DESCRIPTION (provided by applicant): The long term goal of this research program is to elucidate both the normal role of non-auditory inputs to the cochlear nucleus (CN), and how alterations of these inputs after deafness may lead to a re-organization of bimodal interactions that result in the perception of phantom sounds or tinnitus. A significant finding from this funding period is that stimulating trigeminal neurons can dramatically suppress acoustically driven responses in dorsal CN (DCN) units. This suggests that somatosensory- auditory integration may be involved in the suppression of internally-generated sounds such as self vocalization or respiration. Investigating the mechanisms underlying this bimodal integration will allow us to appreciate the role of the DCN in improving the detection of external, novel stimuli. Aim 1 will describe the projections from the spinal trigeminal nucleus (Sp5) and lateral reticular formation (RF) to the CN. Electrically stimulating these regions will enable us to learn more about their contributions to auditory processing within the DCN. Aim 2 will determine the mechanisms underlying bimodal integration in the DCN. The hypotheses invoked to explain the long lasting integration include long term depression/potentiation, transient potassium channel activation, or GABAB receptor activation. These hypotheses will be tested using multichannel recording probes, enabling us to record simultaneously from a large number of units. The focus will be on the changes in temporal firing patterns of DCN units in response to trigeminal stimulation. Aim 3 will explore our recent observation that DCN units become more sensitive to trigeminal stimulation after cochlear damage: Changes in the temporal firing patterns of DCN units may reflect altered intrinsic membrane properties or an increase in the number of trigeminal inputs following cochlear damage. The hypothesis that trigeminal innervation may increase following noise damage will be investigated using vesicular glutamate and GAP-43/synaptophysin/synapsin1 immuno cytochemistry combined with tract tracing. Increased synchrony between neurons may be a correlate of tinnitus and changes in regularity and synchrony with trigeminal stimulation may be a correlate of somatic tinnitus. Thus, examining the disruption of bimodal integration following cochlear damage will allow us to elucidate the mechanisms underlying tinnitus, and thus provide insights to guide clinical intervention.

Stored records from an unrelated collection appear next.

Lemma backfillWalk_spec fuel n c written (hours : gset Z) d s :
  runs_keyed (job_runs d) → job_runs d !! "" = None → in_int64 written →
  (length (filter (λ id, past c id = true) (map_to_list (job_runs d)).*1) < fuel)%nat →
  ∃ n' hours', (∀ h, h ∈ hours' ↔ h ∈ hours ∨ ∃ e, e ∈ missing_set c d ∧ h = floorHour e.1) ∧
    backfillWalk undisturbed_by fuel n c written hours (d, s) =
    Some (wrap64 (written + Z.of_nat (size (missing_set c d))), hours', None, n',
          (with_finishes (missing_set c d ∪ job_run_finishes d) d, s)).
Proof.
  revert n c written hours d. induction fuel as [|fuel IH]; intros n c written hours d Hk Hn Hw Hlen; [lia|].
  cbn [backfillWalk]. change (su_cancelled undisturbed_by n) with false. cbn [su_others undisturbed_by fst snd].
  destruct (run_page c d) as [|first rest] eqn:Ep.
  { assert (missing_set c d = ∅) as He.
    { apply set_eq. intros e. rewrite elem_missing by done. split; [|set_solver]. intros (Hpa & r & Hr & _). exfalso.
      unfold run_page, page in Ep. pose proof (merge_sort_Permutation bytes_le (filter (λ id, past c id = true) (scan (map_to_list (job_runs d))).*1)) as E.
      destruct (merge_sort _ _) in Ep, E; [|done]. apply Permutation_nil_l in E.
      apply (not_elem_of_nil e.2). rewrite E. apply list_elem_of_filter. split; [done|].
      rewrite (scan_perm (map_to_list (job_runs d))). apply list_elem_of_fmap. exists (e.2, r). split; [done|]. by apply elem_of_map_to_list. }
    rewrite He. exists (S n), hours. split; [set_solver|].
    rewrite size_empty, Z.add_0_r, wrap64_id, (left_id_L ∅ (∪)) by done. by destruct d. }
  destruct (run_page_spec c d first rest Hn Ep) as (Htop & _ & _ & _ & Hshort).
  pose proof (λ e, batch_entries c d first rest e Hk Hn Ep) as Hbatch. cbv zeta in Hbatch.
  set (top := default first _) in *. set (found := unlogged_between first top d) in *.
  set (new := _ ∖ _) in Hbatch. set (d1 := with_finishes (new ∪ job_run_finishes d) d).
  assert (missing_set c d = missing_set top d1 ∪ new) as Hset.
  { apply set_eq. intros e. rewrite elem_of_union, !elem_missing by done. destruct (Hbatch e) as [_ ->]. tauto. }
  assert (missing_set top d1 ## new) as Hdisj.
  { intros e He Hnew. apply elem_missing in He as (_ & r & _ & _ & _ & Hni); [|done]. apply Hni. cbn. set_solver. }
  assert (∀ e, e ∈ new ↔ ∃ r, r ∈ found ∧ e.2 = r_ID r ∧ r_FinishedAt r = Some e.1) as Hnw by (intros e; by apply elem_new).
  assert (d1 = d ∧ new = ∅ ∨ found ≠ []) as Hcase.
  { destruct found as [|r l]; [left|by right]. assert (new = ∅) as E by (unfold new; set_solver). split; [|done].
    unfold d1. rewrite E, (left_id_L ∅ (∪)). by destruct d. }
  destruct found as [|r0 l0] eqn:Ef.
  - destruct Hcase as [[Hd1 E]|?]; [|done]. rewrite Hd1, E, (right_id_L ∅ (∪)) in Hset. rewrite Hset.
    apply IH; [done..|]. eapply Nat.lt_le_trans; [exact Hshort|exact (proj1 (Nat.lt_succ_r _ _) Hlen)].
  - rewrite <-Ef. replace (logFinishes (r_ID <$> found) d) with (Z.of_nat (size new), d1) by (unfold logFinishes; by rewrite Ef).
    destruct (IH (S (S (S n))) top (add64 written (Z.of_nat (size new))) (hours ∪ list_to_set (floorHour <$> omap r_FinishedAt found)) d1)
      as (n' & hours' & Hh & Eq); [done|done|apply wrap64_range|eapply Nat.lt_le_trans; [exact Hshort|exact (proj1 (Nat.lt_succ_r _ _) Hlen)]|].
    exists n', hours'. rewrite Hset. split.
    + intros h. rewrite Hh, elem_of_union, elem_of_list_to_set, list_elem_of_fmap.
      assert ((∃ t, h = floorHour t ∧ t ∈ omap r_FinishedAt found) ↔ ∃ e, e ∈ new ∧ h = floorHour e.1) as ->.
      2:{ setoid_rewrite elem_of_union. naive_solver. }
      split.
      * intros (t & -> & (r & Hr & Ht)%list_elem_of_omap). exists (t, r_ID r). split; [|done]. apply Hnw. exists r. by rewrite <-Ef.
      * intros (e & (r & Hr & Hid & Ht)%Hnw & ->). exists e.1. split; [done|]. apply list_elem_of_omap. exists r. by rewrite Ef.
    + etrans; [exact Eq|]. f_equal. f_equal; [f_equal; f_equal; f_equal|].
      * rewrite size_union by done. unfold add64. rewrite wrap64_add_l. f_equal. lia.
      * f_equal. unfold d1. cbn. rewrite (assoc_L (∪)). done.
Qed.
End walk.

(** ** The completed log *)

Definition completed (d : db) : db := with_finishes (missing_set "" d ∪ job_run_finishes d) d.

Lemma missing_disjoint c d : runs_keyed (job_runs d) → missing_set c d ## job_run_finishes d.
Proof. intros Hk e He Hf. apply elem_missing in He as (_ & r & _ & _ & _ & Hn); done. Qed.
Lemma completed_finishes d : legacy_log d → finishes_ok (completed d).
Proof.
  intros [Hk Hn Ht Hc] t id. cbn. rewrite elem_of_union, elem_missing by done. split.
  - intros [(_ & r & Hr & Hf & _)|Hin]; [by exists r|]. apply Ht in Hin. unfold finish_of in Hin. by apply bind_Some in Hin.
  - intros (r & Hr & Hf). destruct (decide ((t, id) ∈ job_run_finishes d)) as [|Hni]; [by right|left].
    split; [done|]. exists r. split_and!; [done..| |done]. destruct (decide (r_Kind r = "")) as [|Hkd]; [done|]. exfalso. eauto.
Qed.
Lemma finishes_size d : runs_keyed (job_runs d) → finishes_ok d → (size (job_run_finishes d) ≤ size (job_runs d))%nat.
Proof.
  intros Hk Hf. change (size (job_run_finishes d)) with (length (elements (job_run_finishes d))).
  rewrite <-(length_fmap snd). rewrite <-length_map_to_list, <-(length_fmap fst).
  apply submseteq_length, NoDup_submseteq.
  - apply NoDup_fmap_2_strong; [|apply NoDup_elements].
    intros [t id] [t' id'] (r & Hr & Ht)%elem_of_elements%Hf (r' & Hr' & Ht')%elem_of_elements%Hf. cbn. intros ->. congruence.
  - intros id ([t i] & -> & (r & Hr & _)%elem_of_elements%Hf)%list_elem_of_fmap. apply list_elem_of_fmap. exists (i, r).
    split; [done|]. by apply elem_of_map_to_list.
Qed.
Lemma completed_regular d :
  regular d → legacy_log d → Z.of_nat (size (job_runs d)) ≤ int64_max → regular (completed d).
Proof.
  intros [H1 H2 H3 _] Hl Hs. split; [done..|]. etrans; [|exact Hs]. apply inj_le.
  apply (finishes_size (completed d)); [apply (ll_keyed d Hl)|by apply completed_finishes].
Qed.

描述（由申请人提供）：该研究计划的长期目标是阐明非原告输入对耳蜗核（CN）的正常作用，以及在耳聋后这些输入的变化如何导致双峰相互作用的重新组织，从而导致phantomsouns或Tinnnitus感知的双峰相互作用。从这个资金期间的一个重要发现是，刺激三叉神经元可以极大地抑制背CN（DCN）单位的声学驱动的反应。这表明，体感觉听觉整合可能与内部生成的声音（例如自发声或呼吸）有关。研究这种双峰整合的基础机制将使我们能够理解DCN在改善外部，新型刺激的检测中的作用。 AIM 1将描述从脊柱三叉神经核（SP5）和侧面网状形成（RF）到CN的投影。电力刺激这些区域将使我们能够进一步了解它们对DCN内听觉处理的贡献。 AIM 2将确定DCN中双峰整合的基础机制。引用的假设解释了持久的整合，包括长期抑郁/增强，瞬态钾通道激活或GABAB受体激活。这些假设将使用多通道记录探针进行测试，从而使我们能够从大量单元中同时记录。重点将放在响应三叉神经刺激的DCN单元的时间射击模式上。 AIM 3将探讨我们最近的观察结果，即DCN单位对人工耳蜗损害后对三叉神经刺激的敏感性更高：DCN单元的时间发射模式的变化可能反映了内在的膜特性的改变，或者在耳蜗损害后的三叉戟输入数量增加。在噪声损伤后可能会增加三叉神经支配的假说将使用囊泡谷氨酸和GAP-43/Synaptophysin/Synapsin1免疫细胞化学结合结合道跟踪。神经元之间的同步增加可能是耳鸣的相关性，并且与三叉神经刺激的规律性和同步性变化可能是细胞鸣的相关性。因此，检查人工耳蜗损害后双峰整合的破坏将使我们能够阐明耳鸣的基础机制，从而提供见解以指导临床干预。